Record JConfiguration : Type := mkJConfiguration {
  servers_object : list string;
  servers_kv : list string;
  servers_object_len : Z;
  servers_kv_len : Z;
  object_backend : string;
  object_component : string;
  object_path : string;
  kv_backend : string;
  kv_component : string;
  kv_path : string;
  max_connections : Z;
  ref_count : Z
}.

Section KeyFile.

(** GLib's parsing of a raw value: the list splitter of
    [g_key_file_get_string_list] and the integer reader of
    [g_key_file_get_integer] ([None] when the text is no integer). *)
Variable g_key_file_parse_list : string -> list string.
Variable g_key_file_parse_integer : string -> option Z.

(** [g_key_file_get_integer] returns 0 when the key is not found or the
    value is no integer. *)
Definition g_key_file_get_integer (kf : GKeyFile) (group key : string) : Z :=
  match kf !! (group, key) with
  | Some raw =>
      match g_key_file_parse_integer raw with
      | Some n => n
      | None => 0
      end
  | None => 0
  end.

(** [g_key_file_get_string_list] returns [NULL] when the key is not found. *)
Definition g_key_file_get_string_list (kf : GKeyFile) (group key : string)
  : option (list string) :=
  g_key_file_parse_list <$> kf !! (group, key).

Definition g_key_file_get_string (kf : GKeyFile) (group key : string)
  : option string :=
  kf !! (group, key).

(** [g_strv_length] counts the entries; the count is stored in a [guint32]. *)
Definition g_strv_length (l : list string) : Z := wrap32 (Z.of_nat (length l)).

(** [servers == NULL || servers[0] == NULL] *)
Definition strv_null_or_empty (l : option (list string)) : bool :=
  match l with
  | None => true
  | Some [] => true
  | Some (_ :: _) => false
  end.

Definition is_null {A} (o : option A) : bool :=
  match o with
  | None => true
  | Some _ => false
  end.

Definition j_configuration_new_for_data (key_file : option GKeyFile)
  : option JConfiguration :=
  match key_file with
  | None => None
  | Some kf =>
      let max_connections := g_key_file_get_integer kf "clients" "max-connections" in
      let servers_object := g_key_file_get_string_list kf "servers" "object" in
      let servers_kv := g_key_file_get_string_list kf "servers" "kv" in
      let object_backend := g_key_file_get_string kf "object" "backend" in
      let object_component := g_key_file_get_string kf "object" "component" in
      let object_path := g_key_file_get_string kf "object" "path" in
      let kv_backend := g_key_file_get_string kf "kv" "backend" in
      let kv_component := g_key_file_get_string kf "kv" "component" in
      let kv_path := g_key_file_get_string kf "kv" "path" in
      if strv_null_or_empty servers_object
         || strv_null_or_empty servers_kv
         || is_null object_backend
         || is_null object_component
         || is_null object_path
         || is_null kv_backend
         || is_null kv_component
         || is_null kv_path
      then None
      else
        match servers_object, servers_kv,
              object_backend, object_component, object_path,
              kv_backend, kv_component, kv_path with
        | Some so, Some sk, Some ob, Some oc, Some op, Some kb, Some kc, Some kp =>
            Some {| servers_object := so;
                    servers_kv := sk;
                    servers_object_len := g_strv_length so;
                    servers_kv_len := g_strv_length sk;
                    object_backend := ob;
                    object_component := oc;
                    object_path := op;
                    kv_backend := kb;
                    kv_component := kc;
                    kv_path := kp;
                    max_connections := wrap32 max_connections;
                    ref_count := 1 |}
        | _, _, _, _, _, _, _, _ => None
        end
  end.

End KeyFile.

Definition j_configuration_get_object_server_count (configuration : option JConfiguration) : Z :=
  match configuration with
  | None => 0
  | Some c => servers_object_len c
  end.

Definition j_configuration_get_kv_server_count (configuration : option JConfiguration) : Z :=
  match configuration with
  | None => 0
  | Some c => servers_kv_len c
  end.

Definition j_configuration_get_object_backend (configuration : option JConfiguration) : option string :=
  object_backend <$> configuration.

Definition j_configuration_get_object_component (configuration : option JConfiguration) : option string :=
  object_component <$> configuration.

────

WHAT YOU ARE ASKED TO DO:
Retype, in the same exact form, the lines of the material above from the line holding "match l with" through the line holding "let kv_backend := g_key_file_get_string".

OUTPUT OF THE TASK:
  match l with
  | None => true
  | Some [] => true
  | Some (_ :: _) => false
  end.

Definition is_null {A} (o : option A) : bool :=
  match o with
  | None => true
  | Some _ => false
  end.

Definition j_configuration_new_for_data (key_file : option GKeyFile)
  : option JConfiguration :=
  match key_file with
  | None => None
  | Some kf =>
      let max_connections := g_key_file_get_integer kf "clients" "max-connections" in
      let servers_object := g_key_file_get_string_list kf "servers" "object" in
      let servers_kv := g_key_file_get_string_list kf "servers" "kv" in
      let object_backend := g_key_file_get_string kf "object" "backend" in
      let object_component := g_key_file_get_string kf "object" "component" in
      let object_path := g_key_file_get_string kf "object" "path" in
      let kv_backend := g_key_file_get_string kf "kv" "backend" in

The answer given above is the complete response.